NBAA Member The Kroger Company says its constant pursuit of best practices is just one example of its commitment to safety.
April 1, 2014
In 1883, Barney Kroger invested his life savings to establish a grocery store in downtown Cincinnati. Today, The Kroger Co. has more than 2,400 stores that operate across the country under two dozen banners, including Kroger, City Market, Dillons, Jay C, Food 4 Less, Fred Meyer, Fry’s, King Soopers, QFC, Ralphs and Smith’s. The company also has 786 convenience stores, 327 jewelry stores, 1,218 supermarket fuel centers and 37 food processing plants.
“We’ve grown from a single store to almost a $100 billion company,” noted Bob Smyth, Kroger’s director of aviation. “I would like to think that some of that growth was facilitated by having a flight department that can take people to places that are not easily served by commercial aviation, or that can go to multiple places in a single day.”
Kroger’s chairman, Dave Dillon, agrees: “I am very aware of how difficult it is to have a flight team as good as ours. They have definitely contributed to our success… Without business aviation, the wear and tear on our executives would reduce our capability.”
Standardized Ops Help Manage Diversity
Established in 1952, Kroger’s aviation department flies to destinations that are as numerous as its store locations. But other than an occasional trip to Canada or Mexico, Kroger flies all its missions within the U.S.

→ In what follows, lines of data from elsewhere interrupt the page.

Lemma handleRequest_spec b s n time req : chan_inv b s ->
  wlp (handleRequest n time req) (fun _ s' => chan_inv b s' /\ switches_same s s') s.
Proof.
  intros I. unfold handleRequest. apply wlp_bind.
  eapply wlp_mono; [by apply accessRegister_spec |]. cbn beta. intros [ack value] s1 (I1 & Ec1 & Ee1).
  apply wlp_bind, wlp_get. apply wlp_bind, wlp_lift. intros d Hd.
  destruct d as [[n' c' k'|]|]; [| done | apply wlp_ret; split; [done |]; intros m; by rewrite Ee1].
  apply wlp_bind. eapply wlp_mono; [by apply (claim_spec b) |]. cbn beta.
  intros [open junk] s2 (I2 & Ec2 & Ee2 & Hopen). cbn [fst snd] in Hopen.
  apply wlp_bind, wlp_require. intros ->.
  assert (switches_same s s2) as HS2 by (intros m; rewrite Ee2, Ee1 by done; done).
  destruct junk; [by apply wlp_ret |].
  apply wlp_bind, wlp_switch. intros w Hw.
  apply wlp_bind, wlp_lift. intros [b' len] Er.
  destruct (responseTokens_spec _ _ _ _ _ _ Er) as (mid & Et & HF & Hlen).
  apply wlp_bind, wlp_modify. set (s3 := set_switches _ s2).
  assert (chan_inv b s3) as I3 by (by eapply (chan_inv_ext b s2)).
  apply wlp_bind. unfold chanend_canAcceptTokens. apply wlp_bind, wlp_chanend. intros c Hc. apply wlp_ret.
  apply wlp_bind, wlp_require. intros Hok%Z.leb_le. rewrite Et.
  set (r := chanendOf n' c' k').
  assert (ChanendOf n' c' k' = endpointOf r) as Ed by (eapply endpointOf_dest, outgoing_num, Hd).
  apply wlp_bind. eapply wlp_mono; [apply (sendTokens_spec b s3 r time (SSwitchOf n)) |]; try done.
  - intros c1 Hc1. assert (c1 = c) as -> by (change (chanends s2 !! r = Some c) in Hc; change (chanends s2 !! r = Some c1) in Hc1; congruence).
    pose proof (ci_buf _ _ I3 _ _ Hc) as [_ ? _ ? _]. unfold remaining in Hok.
    rewrite wrap_small in Hok by (unfold fits; lia). lia.
  - rewrite <- Ed. by apply Hopen.
  - cbn beta. intros _ s4 (I4 & E4). apply wlp_bind, wlp_switch. intros w4 Hw4. apply wlp_modify.
    split; [by apply (chan_inv_ext b s4) |]. intros m. cbn. by rewrite E4, <- HS2.
Qed.

Lemma switch_receive_spec b s n tk : chan_inv b s -> wlp (switch_receiveToken n tk) (fun _ s' => chan_inv b s' /\ endpoints s' = endpoints s) s.
Proof.
  intros I. unfold switch_receiveToken. apply wlp_bind, wlp_switch. intros w Hw. repeat case_match.
  - by apply wlp_ret.
  - apply wlp_modify. split; [by apply (chan_inv_ext b s) | done].
  - apply wlp_bind, wlp_lift. intros bf _. apply wlp_modify. split; [by apply (chan_inv_ext b s) | done].
Qed.

Lemma switch_receives_spec s n l : chan_inv None s -> wlp (switch_receiveDataTokens n l) (fun _ s' => chan_inv None s') s.
Proof.
  intros I. unfold switch_receiveDataTokens. apply wlp_bind, wlp_switch. intros w Hw. repeat case_match.
  - by apply wlp_ret.
  - apply wlp_modify. by apply (chan_inv_ext None s).
  - match goal with |- wlp ?m _ _ => cut (keeps (chan_inv None) m) end; [intros HK; by apply HK |].
    apply keeps_forEach. intros v s1 I1. apply wlp_bind, wlp_switch. intros w1 Hw1. apply wlp_bind, wlp_lift.
    intros bf _. apply wlp_modify. by apply (chan_inv_ext None s1).
Qed.

Lemma switch_ctrl_spec b s n time v : chan_inv b s ->
  (ends v = true -> forall x r, endpoints s !! SSwitchOf n = Some x -> source x = Some (endpointOf r) -> b = Some r) ->
  wlp (switch_receiveCtrlToken n time v) (fun _ s' => chan_inv b s') s.
Proof.
  intros I Hb. unfold switch_receiveCtrlToken, ends in *. destruct (v =? CT_END) eqn:Ev.
  - apply wlp_bind, wlp_switch. intros w Hw. apply wlp_bind.
    apply (wlp_mono _ (fun _ s' => s' = s)); [case_match; [by apply wlp_lift | by apply wlp_ret] |].
    intros req s1 ->. apply wlp_bind.
    apply (wlp_mono _ (fun _ s' => chan_inv b s' /\ switches_same s s')).
    { destruct req; [by apply handleRequest_spec | by apply wlp_ret]. }
    intros _ s1 (I1 & E1). apply wlp_bind, wlp_switch. intros w1 Hw1. apply wlp_bind, wlp_modify.
    eapply wlp_mono; [apply (release_spec b); [by apply (chan_inv_ext b s1) |] |].
    + intros x r. cbn. rewrite E1. by apply Hb.
    + by intros _ s2 (I2 & _).
  - destruct (v =? CT_PAUSE) eqn:Ep.
    + eapply wlp_mono; [apply (release_spec b); [done | by apply Hb] |]. by intros _ s2 (I2 & _).
    + eapply wlp_mono; [by apply switch_receive_spec |]. by intros _ s2 (I2 & _).
Qed.

(** ** Outputs *)

Lemma getChanendDest_proper net n c id e : getChanendDest net n c id = Some (Some e) -> proper e.
Proof.
  intros E n' c' k ->. eapply (endpointOf_dest _ _ _ id). unfold getChanendDest in E.
  case_match; [done |]. apply bind_Some in E as (nd & _ & E). apply bind_Some in E as (rc & _ & E).
  apply bind_Some in E as (o & Eo & E). destruct o as [o|].
  - simplify_eq. left. by eapply core_local_num.
  - by eapply outgoing_num.
Qed.

Lemma openRoute_spec s r : chan_inv None s ->
  wlp (openRoute r) (fun ok s' => chan_inv None s' /\
    (ok = true -> exists c, chanends s' !! r = Some c /\ inPacket c = true)) s.
Proof.
  intros I. unfold openRoute. apply wlp_bind, wlp_chanend. intros c Hc.
  destruct (inPacket c) eqn:Ep; [apply wlp_ret; eauto |].
  apply wlp_bind, wlp_eventable. intros ev _. apply wlp_bind, wlp_lift. intros o _.
  apply wlp_bind, wlp_get. apply wlp_bind, wlp_lift. intros d Hd. apply wlp_bind, wlp_modify.
  set (s1 := set_chanends _ s).
  assert (chan_inv None s1) as I1.
  { eapply chan_inv_put; [done | done | by apply (ci_buf _ _ I r c) | | ].
    - cbn. intros e ->. by eapply getChanendDest_proper.
    - unfold route_open. cbn. congruence. }
  assert (chanends s1 !! r = Some (set_dest d c)) as Hc1 by apply lookup_insert_eq.
  destruct d as [e|].
  - apply wlp_bind. eapply wlp_mono; [by apply (claim_spec None) |]. cbn beta.
    intros [open junk] s2 (I2 & Ec2 & _ & Hopen). cbn [fst snd] in Hopen. rewrite <- Ec2 in Hc1.
    apply wlp_bind, wlp_modChanend. intros c2 Hc2. assert (c2 = set_dest (Some e) c) as -> by congruence.
    set (s3 := set_chanends _ s2).
    assert (chan_inv None s3) as I3.
    { eapply chan_inv_put; [done | done | by apply (ci_buf _ _ I r c) | intros e1; by apply (ci_dest _ _ I2 r _ e1 Hc2) |].
      unfold route_open. cbn. congruence. }
    destruct open; cbn [negb]; [| by apply wlp_ret].
    apply wlp_bind, wlp_modChanend. intros c3 Hc3. apply wlp_ret.
    assert (c3 = set_junkPacket junk (set_dest (Some e) c)) as ->.
    { unfold s3 in Hc3. cbn in Hc3. rewrite lookup_insert_eq in Hc3. congruence. }
    split.
    + eapply chan_inv_put; [done | done | by apply (ci_buf _ _ I r c) | intros e1; by apply (ci_dest _ _ I3 r _ e1 Hc3) |].
      intros _ _ Hj. cbn in Hj. destruct (Hopen eq_refl Hj) as (x & Hx & Hs). exists e, x. done.
    + intros _. cbn. rewrite lookup_insert_eq. eauto.
  - apply wlp_bind, wlp_modChanend. intros c2 Hc2. apply wlp_ret.
    assert (c2 = set_dest None c) as -> by congruence. split.
    + eapply chan_inv_put; [done | done | by apply (ci_buf _ _ I r c) | done |]. unfold route_open. done.
    + intros _. cbn. rewrite lookup_insert_eq. eauto.
Qed.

The company has three Challenger 300s based in Cincinnati. A Learjet 35 in Hutchinson, KS, supports Dillons stores. An Astra SP in Portland, OR, serves the Fred Meyer and Smith’s stores. The Cincinnati-based airplanes each fly nearly 500 hours annually, while the other two aircraft fly approximately 450 hours per year.
Kroger’s two satellite aircraft bases are led by a chief pilot, with two line pilots in Kansas and three in Oregon, along with a maintenance technician at each site. All these people report to Smyth in Cincinnati, which is home to nine pilots (two with management responsibilities), five maintenance technicians (one of them the chief of maintenance), a line-service technician, maintenance intern and a scheduler.
Despite the different bases and equipment, all operate in accordance with a standardized flight operations manual. Managing multiple bases “has its challenges,” said Smyth, “but fortunately, I have really good people in the out bases who are qualified and have demonstrated over many years that I can trust them to do a good job and represent the company and the flight department in the way I expect.”
Recurrent Training to Maintain Safety Standards
Kroger has operated its aircraft safely for more than 60 years “by never compromising on safety and maintaining the highest standards in maintenance and training,” declared Smyth. “We supplement annual recurrent training with additional training in cabin safety and upset recovery.
We have a robust SMS (safety management system) that works well, and each of our three operating bases has a representative in the safety program. We ascribe to a very conservative best-practices approach in everything we do.” Kroger’s flight department has achieved International Standard for Business Aircraft Operations (IS-BAO) Stage I certification and expects to earn its Stage 2 rating this spring.